“Your hair is so cute!” she squeals.
I tense up.
“I like your hair! How did they do it? I mean is it like just twisted?”
I nod as I slowly close my book and raise my head to meet her face.
I already knew she was white. I had spied her when I sat down.
I really have no patience for white people gushing about my hair. Especially not this morning.
I had stared in the mirror long and hard for almost twenty minutes before I left home debating what to do next once my two-month-old twists came out.
Not today! I think to myself.
When I finally face her, I muster a “Why thank you kindly smile” but I guess it doesn’t contain the enthusiasm she expected. Perhaps my irritation shows through the forced smile.
“Yes, it’s just twisted.” I reply in answer to her earlier barrage of questions.
“I wish I could have that done to my hair! She squeals again, this time a considerable octave lower.
I don’t suggest that there are several places where she could get it done. Nor do I mention how expensive it is. Nor do I even entertain the thought of volunteering to give her a closer look or let her touch it.

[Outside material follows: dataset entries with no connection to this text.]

(* ===== verification/ApplicationExamples.v ===== *)
(** A cluster in memory with the objects of the application operator and a directory of
    charts: the instances of the theorems, and where the program differs from what it says. *)
From S2P Require Import Prelude KvStore GoStrings GoText Authorizer RestApi KubeApi Namespace PersistentVolume NetStorage Chart Application SystemApp.
From S2P Require Import ApplicationLaws.

Record FakeApps := mkFakeApps {
  fa_namespaces : gmap (string * string) K8sNamespace;
  fa_apps : gmap (string * string) K8sApplication;
  fa_classes : gmap (string * string) K8sStorageClass;
  fa_faults : list bool
}.
Definition fa_pop (k : FakeApps) : bool * FakeApps :=
  (default false (head k.(fa_faults)), mkFakeApps k.(fa_namespaces) k.(fa_apps) k.(fa_classes) (tail k.(fa_faults))).
#[export] Instance apps_namespaces : KubeKind FakeApps K8sNamespace :=
  fake_kind fa_namespaces (fun x k => mkFakeApps x k.(fa_apps) k.(fa_classes) k.(fa_faults)) fa_pop.
#[export] Instance apps_apps : KubeKind FakeApps K8sApplication :=
  fake_kind fa_apps (fun x k => mkFakeApps k.(fa_namespaces) x k.(fa_classes) k.(fa_faults)) fa_pop.
#[export] Instance apps_classes : KubeKind FakeApps K8sStorageClass :=
  fake_kind fa_classes (fun x k => mkFakeApps k.(fa_namespaces) k.(fa_apps) x k.(fa_faults)) fa_pop.
#[export] Instance apps_apps_laws : KubeLaws FakeApps K8sApplication.
Proof. by apply fake_laws. Qed.
#[export] Instance apps_version : KubeVersion FakeApps := ret (mkCaps "v1.13.1" "1" "13").
#[export] Instance apps_version_frame : VersionFrame FakeApps K8sApplication.
Proof. by intros k. Qed.
Ltac apps_frame := intros; unfold same_kind; simpl; unfold fake_call; simpl; repeat (case_match; simplify_eq/=; try done).
#[export] Instance apps_frame_namespaces : KubeFrame FakeApps K8sNamespace K8sApplication.
Proof. split; apps_frame. Qed.
#[export] Instance apps_frame_classes : KubeFrame FakeApps K8sStorageClass K8sApplication.
Proof. split; apps_frame. Qed.

(** ** Texts and charts *)

#[export] Instance apps_chart_text : ChartText := {|
  unmarshal_configs s := if String.eqb s "" then Some [] else Some [mkChartConfig s "replicas" TypeInt true [] 1 10 0 0];
  unmarshal_info s := Some (mkChartInfo s (if String.eqb s "system" then [KeywordZcloudSystem] else []))
|}.
#[export] Instance apps_helm : Helm := {|
  unmarshal_settings s := if String.eqb s "nine" then Some [("replicas", JNumber 99 10)] else if String.eqb s "ten" then Some [("replicas", JNumber 10 1)] else Some [];
  HelmChart := string;
  LoadChart fs p := match ReadFile fs (JoinPath p [chartYamlFile]) with Ok s => Some s | Err _ => None end;
  RenderValues := string;
  ToRenderValues _ _ name _ _ := Some name;
  set_service _ v := v;
  Render _ v := Some {["deployment.yaml" := v; "NOTES.txt" := "read me"]};
  CRDs _ := [];
  GuessPluralName s := s +:+ "s"
|}.
#[export] Instance apps_certificates : SignedCertificates := fun domain _ _ => Some (domain, "key").
#[export] Instance apps_states : ApplicationStates := {| StateFailed := "failed"; StateSucceed := "succeed" |}.
#[export] Instance Prometheus_tree : Treeable Prometheus.
Proof.
  apply (iso_tree
    (fun p => (p.(pm_Hosts), p.(pm_AdminPassword), p.(pm_StorageClass), p.(pm_StorageSize), p.(pm_Retention), p.(pm_ScrapeInterval),
               p.(pm_AlertStorageClass), p.(pm_EtcdEnabled), p.(pm_EndPoints)))
    (fun '(a, b, c, d, e, f, g, h, i) => mkPrometheus a b c d e f g h i)).
  by intros [].
Defined.
#[export] Instance Prometheus_json : Json Prometheus := tree_json _ _.
#[export] Instance Prometheus_json_laws : JsonLaws Prometheus := tree_json_laws _ _.
#[export] Instance Prometheus_json_text : JsonText Prometheus := tree_json_text _ _.
#[export] Instance Harbor_tree : Treeable Harbor.
Proof.
  apply (iso_tree
    (fun p => (p.(hb_Core), p.(hb_CaCrt), p.(hb_TlsCrt), p.(hb_TlsKey), p.(hb_StorageClass), p.(hb_StorageSize), p.(hb_AdminPassword), p.(hb_ExternalURL)))
    (fun '(a, b, c, d, e, f, g, h) => mkHarbor a b c d e f g h)).
  by intros [].
Defined.
#[export] Instance Harbor_json : Json Harbor := tree_json _ _.
#[export] Instance EFKConfig_tree : Treeable EFKConfig.
Proof.
  apply (iso_tree (fun p => (p.(ec_Replicas), p.(ec_StorageClass), p.(ec_Storage), p.(ec_Hosts))) (fun '(a, b, c, d) => mkEFKConfig a b c d)).
  by intros [].
Defined.
#[export] Instance EFKConfig_json : Json EFKConfig := tree_json _ _.

Definition chart_at (p : path) (info configs : string) : FS :=
  {[p := Dir; (p ++ ["config"]) := Dir; (p ++ [chartYamlFile]) := File info; (p ++ ["config"; "config.json"]) := File configs]}.
Definition charts : FS :=
  {[["charts"] := Dir; ["charts"; "zcloud"] := Dir; ["charts"; "user"] := Dir; ["charts"; "user"; "web"] := Dir;
    ["charts"; "zcloud"; monitorChartName] := Dir; ["charts"; "zcloud"; efkChartName] := Dir]}
  ∪ chart_at ["charts"; "user"; "web"; "1.0"] "web" "replicas"
  ∪ chart_at ["charts"; "zcloud"; monitorChartName; monitorChartVersion] "system" ""
  ∪ chart_at ["charts"; "zcloud"; efkChartName; efkChartVersion] "system" ""
  ∪ chart_at ["other"; "tool"] "tool" "".
Definition chartDir : path := ["charts"].
Definition admin : option string := Some "admin".
Definition ben : option string := Some "ben".
Definition nodes : ClusterNodes := mkClusterNodes "c" ["10.0.0.1"] ["10.0.0.2"].
Definition start : FakeApps :=
  mkFakeApps {[("", "ns") := mkK8sNamespace "ns" 0 None; ("", ZCloudNamespace) := mkK8sNamespace ZCloudNamespace 0 None]} ∅
    {[("", "lvm") := mkStorageClass "lvm" ∅ ∅ 0 None]} [].
Definition within (k : FakeApps) : gmap string FakeApps := {["c" := k]}.
Definition apps_of (ks : gmap string FakeApps) : gmap (string * string) K8sApplication := from_option fa_apps ∅ (ks !! "c").
Definition handle (user : option string) (rq : app_request) := serve charts chartDir user nodes rq.
Definition run (user : option string) (rqs : list app_request) : gmap string FakeApps :=
  foldl (fun ks rq => snd (handle user rq ks)) (within start) rqs.
Definition monitor : Monitor := mkMonitor "" "" "lvm" 10 7 15 "secret" "" "" 0 None.
Definition web (settings : string) : Application := new_application "web" "web" "1.0" (Some settings).

(** ** Instances *)


Definition shown_monitor : Monitor :=
  let domain := "monitor-zcloud-c.10.0.0.1.zc.zdns.cn" in mkMonitor monitorAppName domain "lvm" 10 7 15 "" ("http://" +:+ domain) "" 0 None.
Definition started : M (gmap string FakeApps) api_error Monitor := CreateMonitor charts chartDir admin nodes 0 monitor.
Definition made_monitor : Monitor := set_monitor monitorAppName "monitor-zcloud-c.10.0.0.1.zc.zdns.cn" monitor.
Lemma monitor_shown_witness :
  fst (started (within start)) = Ok made_monitor /\ fst (GetMonitor "c" monitorAppName (snd (started (within start)))) = Ok shown_monitor /\
  shown_monitor = mkMonitor monitorAppName made_monitor.(mo_IngressDomain) "lvm" 10 7 15 "" ("http://" +:+ made_monitor.(mo_IngressDomain))
                    shown_monitor.(mo_Status) shown_monitor.(mo_CreationTimestamp) shown_monitor.(mo_DeletionTimestamp).
Proof.
  assert (Hc : fst (started (within start)) = Ok made_monitor) by (vm_compute; reflexivity). split; [exact Hc|].
  assert (Hg : fst (GetMonitor "c" monitorAppName (snd (started (within start)))) = Ok shown_monitor) by (vm_compute; reflexivity). split; [exact Hg|].
  exact (proj2 (proj2 (monitor_shown charts chartDir admin nodes 0 monitor made_monitor (within start) _ _ _ (pair_eq_snd _ _ Hc) (pair_eq_snd _ _ Hg)))).
Defined.

(** ** What the runs show *)

(** A user who may not create the monitor may delete it. *)
Lemma anybody_deletes_the_monitor :
  let ks := run admin [MonitorOn 0 monitor] in
  fst (handle ben (MonitorOn 0 monitor) (within start)) = Err PermissionDenied /\ is_some (apps_of ks !! (ZCloudNamespace, monitorAppName)) = true /\
  fst (handle ben (MonitorOff monitorAppName) ks) = Ok tt /\
  is_some (apps_of (snd (handle ben (MonitorOff monitorAppName) ks)) !! (ZCloudNamespace, monitorAppName)) = false.
Proof. split; [|split; [|split]]; vm_compute; reflexivity. Qed.
(** The storage of each of the three replicas is shown as that of all. *)
Lemma efk_shrinks :
  let ks := snd (CreateEFK charts chartDir admin nodes 0 (mkEFK "" "" 3 31 "lvm" "" "" 0 None) (within start)) in
  ef_StorageSize <$> (match fst (GetEFK "c" efkAppName ks) with Ok e => Some e | Err _ => None end) = Some 10.
Proof. vm_compute. reflexivity. Qed.
(** A second application of a name is answered as if the cluster could not be reached. *)
Lemma duplicate_unnamed : fst (handle ben (CreateApp "ns" (web "nine")) (run ben [CreateApp "ns" (web "nine")])) = Err ConnectClusterFailed.
Proof. vm_compute. reflexivity. Qed.
(** The version of a chart leads out of the directory of charts. *)
Lemma version_leads_out :
  let app := new_application "tool" "web" "../../../other/tool" (Some "") in
  JoinPath ["charts"; "user"] ["web"; "../../../other/tool"] = ["other"; "tool"] /\ fst (handle ben (CreateApp "ns" app) (within start)) = Ok tt.
Proof. split; vm_compute; reflexivity. Qed.
(** A fraction is an integer, and below the bound that its integer part is below. *)
Lemma fraction_in_bounds :
  let c := mkChartConfig "replicas" "replicas" TypeInt true [] 1 10 0 0 in
  check_one [("replicas", JNumber 99 10)] c = Ok tt /\ check_one [("replicas", JNumber 10 1)] c = Err OutOfRange.
Proof. split; vm_compute; reflexivity. Qed.
(** The value of a key stands for all the keys below it, and an object where a text is
    expected is not looked at. *)
Lemma value_of_a_prefix :
  check_one [("image", JString "nginx")] (mkChartConfig "tag" "image.tag" TypeString true [] 0 0 0 0) = Ok tt /\
  check_one [("image", JObject [("x", JNumber 1 1)])] (mkChartConfig "image" "image" TypeString false [] 0 0 0 0) = Ok tt.
Proof. split; vm_compute; reflexivity. Qed.
(** A chart cannot allow the numbers from 0. *)
Lemma no_bound_zero : validate_config (mkChartConfig "replicas" "replicas" TypeInt true [] 0 10 0 0) = Err NotTogether.
Proof. reflexivity. Qed.
(** An application that is still being installed is looked at again at once: after as many
    calls as there are looks the watch is over, and a failure that comes later stays. *)
Definition installing (state : string) (k : FakeApps) : FakeApps :=
  mkFakeApps k.(fa_namespaces)
    ((fun o => mkK8sApplication o.(ka_Namespace) o.(ka_Name) o.(ka_Annotations) o.(ka_Spec) (mkAppStatus state 0 0 []) 0 None) <$> k.(fa_apps))
    k.(fa_classes) k.(fa_faults).
Definition monitored : FakeApps := default start (run admin [MonitorOn 0 monitor] !! "c").
Lemma watch_never_sleeps :
  fst (look_at monitorAppName (installing "create" monitored)) = Ok LookAgain /\
  (forall r k', ensureApplicationSucceedOrDie (fun _ => installing "create") monitorAppName monitored = (r, k') ->
    is_some (fa_apps (installing "failed" k') !! (ZCloudNamespace, monitorAppName)) = true).
Proof.
  split; [vm_compute; reflexivity|]. intros r k' Hr.
  replace k' with (snd (ensureApplicationSucceedOrDie (fun _ => installing "create") monitorAppName monitored)) by by rewrite Hr.
  vm_compute. reflexivity.
Qed.
Lemma failure_deleted :
  is_some (fa_apps (snd (ensureApplicationSucceedOrDie (fun _ => installing "failed") monitorAppName monitored)) !! (ZCloudNamespace, monitorAppName)) = false.
Proof. vm_compute. reflexivity. Qed.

I just sit and try and hold the smile.
I think she’s confused now because she sighs and says, “it’s just really cute…that’s all.”
“Thank you.” I say again wondering what else she would like to hear from me.
My lack of enthusiasm about her compliment has bothered her. It’s obvious she feels rebuffed.
I can’t help her. I’m just exhausted being a doll to be admired or oogled. Really. For a moment as we both board the train I wonder what would happen if we, Black people, began oogling and gushing about white women’s hair and wanting to touch it. Sort of like cat-calling men back on the street. Would it create the desired effect?
Sometimes though I think, why is it such a big deal that she is admiring my hair. Maybe it’s coming from a place of genuine appreciation. I admire my sistas afros and locs sometimes. Do they feel the same way about me doing it as they would if it were coming from a white woman?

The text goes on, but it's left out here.